この様な診察を通して、脱毛症の種類を正確に診断します。
どのような治療法があるのか
牽引性脱毛症の治療の基本は、原因である髪への張力を取り除くことです。その上で、頭皮環境を改善し、発毛を促すための治療を行います。
具体的には、頭皮の血行を促進する外用薬や、髪の成長に必要な栄養を補う内服薬の処方、頭皮に直接有効成分を注入する治療など、症状の進行度に応じた様々な選択肢があります。
医師と相談しながら、ご自身に合った治療法を見つけていきましょう。
ポニーテールと薄毛に関するよくある質問
さいごに、ポニーテールと薄毛に関して患者さんからよく寄せられる質問とその回答をまとめました。
- どのくらいの期間ポニーテールを続けると危険ですか?
-
一概に「この期間」という明確な基準はありません。髪質や頭皮の強さ、結ぶ強さや頻度など、個人差が大きいためです。
しかし、毎日何時間もきつく結ぶ生活を数ヶ月から数年続けると、リスクが高まると考えられます。
頭皮の痛みや抜け毛の増加といった初期サインに気づいたら、期間にかかわらず注意が必要です。
- ゆるく結んでも牽引性脱毛症になりますか?
-
ゆるく結ぶと、きつく結ぶ場合に比べてリスクを大幅に軽減できます。
しかし、「ゆるく」の程度にもよりますし、長時間同じスタイルを続ければ、わずかな力でも蓄積して負担になる可能性はゼロではありません。
時々髪をほどいて頭皮を休ませるように心がけるのが望ましいです。
- 一度薄くなったらもう髪は生えてきませんか?
-
牽引性脱毛症の初期段階で、毛根(毛包)がまだ生きている状態であれば、原因である牽引をやめると髪が再び生えてくる可能性が高いです。

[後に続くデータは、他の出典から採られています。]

(** X7. [required] guards only against an empty list.  For a node of type
    [bool], [int] or [csv] it has no effect at all on [Item.set]: the value
    checked is a scalar or a list with at least one element, the empty
    answer of a [csv] included. *)
Theorem set_required_only_for_lists (it it' : Item) (t : string) (v : value)
    (s : dict) :
  same_but ["required"] it it' ->
  dict_get (config it) "type" = Some (VStr t) ->
  In t ["bool"; "int"; "csv"] ->
  set env it v s = set env it' v s.
Proof.
  intros (K & Ki & A) T I. unfold set. rewrite <- K, <- Ki.
  rewrite <- (A "type"), <- (A "default"), <- (A "multivalue")
    by (simpl; intuition discriminate).
  rewrite T.
  destruct (if py_eq (kind it) (VStr "notice") then _ else _) as [w|];
    [|reflexivity].
  cbn [bind].
  destruct (convert (VStr t) _) as [v0|] eqn:C; [|reflexivity].
  apply (convert_not_empty t _ _ I) in C.
  cbn [bind].
  destruct v0 as [| | | |l|];
    try (cbn [bind];
         now rewrite (validate_required_irrelevant _ _ _ _ A)
           by discriminate).
  destruct (negb _); [reflexivity|]. cbn [bind].
  rewrite (validate_required_irrelevant _ _ _ _ A); [reflexivity|].
  intros ->. now apply C.
Qed.

End SetPrecedence.

(** X7 on a [csv] question, and the same marked [required]. *)
Lemma set_required_only_for_lists_witness :
  ItemModel.set Examples.bare_env (Spec.item_of [] Nodes.tags_required) (VStr "") []
  = Ok [("tags", VList [VStr ""])].
Proof.
  refine (eq_trans
            (set_required_only_for_lists Examples.bare_env
               (Spec.item_of [] Nodes.tags_required)
               (Spec.item_of [] Nodes.tags_question) "csv" (VStr "") []
               _ eq_refl _) eq_refl).
  - repeat split. intros k N. apply agree_drop_last.
    intros [<-|[]]. apply N. simpl. tauto.
  - simpl. tauto.
Defined.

しかし、長期間にわたって強い力がかかり続け、毛包が完全に萎縮・瘢痕化してしまうと、残念ながらその部分からの発毛は難しくなります。だからこそ、早期の対策が何よりも重要なのです。
- 子供のポニーテールも注意が必要ですか?
-
注意が必要です。お子様の髪や頭皮は大人よりもデリケートなため、大人以上に牽引の影響を受けやすいと考えられます。
バレエやダンスなどで毎日きつく髪を結ぶ必要があるお子様の場合は、特に注意深く頭皮の状態を観察し、できるだけ髪を休ませる時間を作るように心がけてあげてください。